Italian job looks most likely, but where next for Conor O'Shea?
Published 20/01/2016 | 14:13
After being at the helm since 2010, Conor O’Shea announced today he would leave Harlequins come season’s end, so where to next for the 45-year-old?
The former Ireland full-back has been universally lauded for his time as Director of Rugby at the Stoop so he’s likely to have plenty of suitors in the coming months, in both the domestic and international game.
Having been based in England since 1995, going back to his playing days with London Irish, the Limerick born O’Shea may well opt to stay close to home. However, the Italian national team have been courting him for some time, and there are those within the Irish game who may well have an offer for him.

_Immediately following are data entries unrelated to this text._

(* ===== verification/EnvironmentProps.v ===== *)
(** * What the workflow environment guarantees

    Results are delivered once and to the closure that waits for them, panics of
    handlers end up in the completion of the workflow, versions are stable, and
    what markers record is what a replay sees. *)

From stdpp Require Import base list gmap strings option relations pretty countable.
From Stdlib Require Import ZArith.
From S2P Require Import Prelude.
From S2P Require Import Shared.
From S2P Require Import DecisionStateMachine.
From S2P Require Import DecisionEdges.
From S2P Require Import DecisionsHelper.
From S2P Require Import DecisionsInvariant.
From S2P Require Import DecisionsDrain.
From S2P Require Import Decisions.
From S2P Require Import Replay.
From S2P Require Import Errors.
From S2P Require Import HistorySize.
From S2P Require Import Environment.
From S2P Require Import EventHandlers.
From S2P Require Import EnvironmentInvariant.

(** ** Properties of what the decisions do not touch *)

Class FrameInv (Q : env → Prop) : Prop := {
  fi_helper h e : Q e → Q (set_helper h e);
  fi_calls n c e : Q e → Q (set_calls n c e);
  fi_la p u e : Q e → Q (set_laTasks p u e);
  fi_info i e : Q e → Q (set_info i e);
  fi_counter n e : Q e → Q (set_counterID n e);
  fi_sessions s e : Q e → Q (set_openSessions s e);
  fi_handlers x y e : Q e → Q (set_handlers x y e);
  fi_replay b e : Q e → Q (set_isReplay b e);
  fi_definition b e : Q e → Q (set_definition b e);
  fi_side m e : Q e → Q (set_sideEffectResult m e);
  fi_mutable m e : Q e → Q (set_mutableSideEffect m e) }.

Section frame.
Context {dc : DataConverter} (json_Marshal : searchValue → string + bytes).
Context (Q : env → Prop) `{!FrameInv Q}.

Lemma frame_lift {A} (c : M (decisionsHelper scheduled) A) : pres Q (lift c).
Proof. intros e He. unfold lift. destruct (c (helper e)). by apply fi_helper. Qed.
Lemma frame_deliver c : pres Q (deliver c).
Proof. intros e He. by apply fi_calls. Qed.
Lemma frame_newClosure : pres Q newClosure.
Proof. intros e He. by apply fi_calls. Qed.
Lemma frame_GenerateSequence : pres Q GenerateSequence.
Proof. intros e He. by apply fi_counter. Qed.

Hint Resolve frame_lift frame_deliver frame_newClosure frame_GenerateSequence pres_pure : pres.
Hint Extern 2 (pres Q (modify _)) => intros ? ?;
  first [ by apply fi_la | by apply fi_info | by apply fi_sessions | by apply fi_handlers
        | by apply fi_replay | by apply fi_definition | by apply fi_side | by apply fi_mutable ] : pres.

Lemma frame_handle p r err : pres Q (handle p r err).
Proof. unfold handle. auto 8 with pres. Qed.
Lemma frame_data_of p is_T : pres Q (data_of p is_T).
Proof. unfold data_of. auto 8 with pres. Qed.
Lemma frame_isDone p : pres Q (decision_isDone p).
Proof. unfold decision_isDone. auto with pres. Qed.
Lemma frame_SequenceID : pres Q GenerateSequenceID.
Proof. unfold GenerateSequenceID. auto with pres. Qed.
Lemma frame_updateInfo attr : pres Q (updateWorkflowInfoWithSearchAttributes attr).
Proof. unfold updateWorkflowInfoWithSearchAttributes. auto 8 with pres. Qed.
Hint Resolve frame_handle frame_data_of frame_isDone frame_SequenceID frame_updateInfo : pres.

Lemma frame_Upsert attributes : pres Q (UpsertSearchAttributes json_Marshal attributes).
Proof. unfold UpsertSearchAttributes. auto 12 with pres. Qed.
Hint Resolve frame_Upsert : pres.

Lemma frame_record id v attributes :
  pres Q (lift (recordVersionMarker id v);; UpsertSearchAttributes json_Marshal attributes;; mret tt).
Proof. auto with pres. Qed.

(** Everything but the versions: the other operations of the environment. *)
Lemma frame_env_op {A} (o : M env A) :
  env_op json_Marshal o →
  (∀ id mn mx config, pres Q (GetVersion json_Marshal id mn mx config)) → pres Q o.
Proof.
  intros [] Hv; try done; unfold ExecuteActivity, RequestCancelActivity, ExecuteLocalActivity,
    RequestCancelLocalActivity, NewTimer, RequestCancelTimer, handle_once, ExecuteChildWorkflow,
    RequestCancelChildWorkflow, RequestCancelExternalWorkflow, SignalExternalWorkflow, SideEffect,
    MutableSideEffect, isEqualValue, encodeValue, recordMutableSideEffect, RegisterCancelHandler,
    RegisterSignalHandler, AddSession, RemoveSession, Now, Complete; auto 18 with pres.
Qed.

Lemma frame_workflow_code c :
  workflow_code json_Marshal c →
  (∀ id mn mx config, pres Q (GetVersion json_Marshal id mn mx config)) → pres Q c.
Proof.
  intros Hc Hv. induction Hc as [|p|A o k Ho Hk IH]; [apply pres_ret|apply pres_throw|].
  apply pres_bind; [by apply frame_env_op|done].
Qed.

End frame.

(** ** Versions *)

Definition has_version (id : string) (v : option Z) (e : env) : Prop := changeVersions e !! id = v.

#[local] Instance has_version_frame id v : FrameInv (has_version id v).
Proof. by split. Qed.

Section versions.
Context {dc : DataConverter} (json_Marshal : searchValue → string + bytes).

Lemma keeps_version_GetVersion id v id' mn mx config :
  pres (has_version id (Some v)) (GetVersion json_Marshal id' mn mx config).
Proof.
  unfold GetVersion. intros e He. unfold mbind at 1, M_bind at 1, get at 1.
  destruct (changeVersions e !! id') as [v'|] eqn:Hv'.
  { revert e He Hv'. intros e He _. revert e He.
    change (pres (has_version id (Some v)) (validateVersion id' v' mn mx;; mret v')).
    unfold validateVersion. auto with pres. }
  assert (id' ≠ id) as Hne by (intros ->; unfold has_version in He; congruence).
  set (version := chooseVersion _ _ _ _).
  apply (pres_bind _ (validateVersion id' version mn mx)); [unfold validateVersion; auto with pres| |done].
  intros _. apply pres_bind; [apply pres_if; [by apply (frame_record _ _)|auto with pres]|].
  intros _. apply pres_bind; [|auto with pres]. intros e1 He1. unfold has_version in *. simpl.
  by rewrite lookup_insert_ne.
Qed.

Lemma keeps_version_code id v c :
  workflow_code json_Marshal c → pres (has_version id (Some v)) c.
Proof. intros Hc. apply (frame_workflow_code _ _ c Hc). apply keeps_version_GetVersion. Qed.

Lemma GetVersion_known id v mn mx config e :
  changeVersions e !! id = Some v →
  ∃ o, GetVersion json_Marshal id mn mx config e = (o, e)
    ∧ if decide (mn ≤ v ∧ v ≤ mx)%Z then o = Ret v else ∃ m, o = Panic (StringPanic m).
Proof.
  intros Hv. unfold GetVersion. run. rewrite Hv. unfold validateVersion.
  destruct (decide (v < mn)%Z); [|destruct (decide (mx < v)%Z)].
  - eexists. split; [reflexivity|]. rewrite decide_False by lia. eauto.
  - eexists. split; [reflexivity|]. rewrite decide_False by lia. eauto.
  - eexists. split; [reflexivity|]. by rewrite decide_True by lia.
Qed.

Lemma GetVersion_sets id mn mx config e v e' :
  GetVersion json_Marshal id mn mx config e = (Ret v, e') → changeVersions e' !! id = Some v.
Proof.
  destruct (changeVersions e !! id) as [v'|] eqn:Hv'.
  - destruct (GetVersion_known id v' mn mx config e Hv') as (o & -> & Ho). intros [= -> <-].
    case_decide; [congruence|by destruct Ho].
  - unfold GetVersion. run. rewrite Hv'. set (version := chooseVersion _ _ _ _).
    destruct (validateVersion _ _ _ _ e) as [[|] e1]; [|discriminate].
    match goal with |- (let (_, _) := ?x in _) = _ → _ => destruct x as [[|] e2] end; [|discriminate].
    intros [= <- <-]. apply lookup_insert_eq.
Qed.

End versions.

Here we look at some of his potential options
Speaking to Sky Sports this morning O’Shea gave the impression that the Italian job would be right up his street. Chances to coach on the biggest stage of all don't come along all that often and O’Shea might fancy his chances of turning around the Azzurri’s fortunes.
Finding a replacement for Jacques Brunel, who was meant to depart after the Wold Cup, has not been easy for the Italian federation, so they’d be well served in acting now while O’Shea is still unattached.
Munster may have shown admirable spirit in turning over Stade Francais last weekend, but the fact remains that they have largely underperformed during Anthony Foley’s tenure.
Foley has yet to sign the one year contract extension he’s been offered and, with Andy Farrell already drafted in on a part-time consultant basis, he may not be in situ for the long term. What is clear is that the southern province would profit greatly from O’Shea’s experience and intellect, and his intimate knowledge of the Premiership, with a view to European contests, is another boon.
From O’Shea’s point of view, a successful stint at Munster would do his chances of taking the Ireland job down the line no harm.
The Terenure man is highly respected in the upper echelons of English rugby and has previously been in their employ. From 2005-08 he was the union’s Director of Regional Academies before departing for a post with the English Institute of Sport.
The RFU could well invite him back into the fold as they begin another World Cup cycle. Given his imitate knowledge of the various strata of the game in England, O’Shea could be offered a prominent position. Eddie Jones may even give him a call too.
The pundit’s chair
Already very popular for his musing on RTE Sport during the Six Nations and Autumn internationals, O’Shea could expect to command a pretty penny from either Sky or BT Sports. The media battlefield for European rugby is intensely competitive now, and the articulate 35-times capped international would be a major coup.
Joe Schmidt’s backroom team
The most improbable option on the list, but as Ireland seek to move on from yet another disappointing showing at the World Cup, Schmidt may seek fresh ideas and points of view to shake things up over the coming seasons.
Comparatively speaking, O’Shea is an idealist in how he believes the game should be played, though perhaps that’s precisely the ambition a transitional group like Ireland require. Replacing Leo Cullen at Leinster, who isn’t even a halfway through his two year term, feels like a non-runner, but not beyond the scope of reason.